House debates

Monday, 27 November 2006

Grievance Debate

Unemployment

4:50 pm

Photo of Harry QuickHarry Quick (Franklin, Independent) Share this | Hansard source

Today I rise in this place to highlight something that I am sure is an issue in each and every one of the 149 seats in the Australian federal parliament. Today, during question time, the Minister for Employment and Workplace Relations waxed lyrical about the fact that the number of long-term unemployed is falling. I agree that it is great news: getting more and more people into the workforce is a great news story. The unemployment rate is now below five per cent, and it has been at that level for the last several months.

It is a great news story, and I congratulate the government. But people should realise—and I know that everyone in this place realises it—that this does not give the full picture. I represent a seat in Tasmania that covers rural and regional areas, and the options for people who live in these small country towns are severely curtailed when it comes to seeking work. Transport is very poor and job opportunities are scarcer in these areas than they are in the major population centres. In Tasmania, where we probably have one of the highest unemployment rates in all of Australia, the rate is a heck of a lot lower than it was when I first came to this parliament in 1993.

But the fact is that there are stacks and stacks of people of working age who are not participating in the labour market. These people want to work. According to the ABS figures, there are over one million of these people—one million people of working age who are not participating in the labour market, and they want to work. These people, unfortunately, are not eligible for job seeker allowance and not eligible for any sort of training or placement assistance, and I find that an absolute shame. Employers also are not able to take these people on under employment subsidy as, once again, they do not qualify for the retraining assistance.

So here we have a million people in Australia who want to work and who are of working age, and, because they do not meet the criteria, the Job Network are not interested because they cannot make a buck out of them. The employer would love to take them on, but he or she is not going to get that financial assistance from the government. It is sad to say that there are some employers whose hearts are not in the right place and who want to make a quick quid out of the fact that people are there, available, and want to work. So, effectively, these people are marginalised from participating, from actively looking for work.

I know quite a few of these people. Sadly, in my electorate I have large swathes of public housing where there are no jobs, where people are marginalised—so much so that they have to put in their CV from a letterbox in another suburb because, if they put a certain postcode on their application, on their resume, people will not give them a second chance.
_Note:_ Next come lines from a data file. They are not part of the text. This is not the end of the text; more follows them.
(* ===== verification/LruHash.v ===== *)
(** [lru_var_hash_map_impl] (bpf_map/userspace/lru_var_hash_map.{hpp,cpp}): a
    boost::unordered_map whose nodes point into a doubly linked list, most
    recently used first; a full map evicts the last entry. The list entries live
    in a heap: [next_entry], [linked_list_entry], the head and the tail are
    shared pointers, [previous_entry] is a weak one. *)
From Stdlib Require Import ZArith Lia.
From stdpp Require Import base list gmap strings infinite.
From S2P Require Import Prelude MapCommon.
Local Open Scope Z_scope.

Record lru_linklist_entry := mk_lru_entry {
  le_key : bytes;
  le_next : option nat;
  le_prev : option nat
}.

(** [hash_map_value]: the value and its list entry. *)
Abbreviation hash_map_value := (bytes * nat)%type.

Record lru_var_hash_map_impl := mk_lru {
  lru_map_impl : list (bytes * hash_map_value);
  lru_head : option nat;
  lru_tail : option nat;
  lru_heap : gmap nat lru_linklist_entry;
  lru_key_size : nat;
  lru_value_size : nat;
  lru_max_entries : Z;
  lru_key_vec : bytes;
  lru_value_vec : bytes
}.

Abbreviation LRU := (M lru_var_hash_map_impl).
That is absolutely appalling—having to hire a private postbox across the river in another suburb, basically telling a lie that they are living in another suburb, just so that their resume gets past first base.

As I said, these one million people come from all age groups, not necessarily from broadacre public housing. They come from a range of socioeconomic backgrounds. The sad fact is that many of these people are aged between 40 and 65. I had my 65th birthday in June this year, and next year I will be unemployed. I am taking the option to retire and do something else with my life.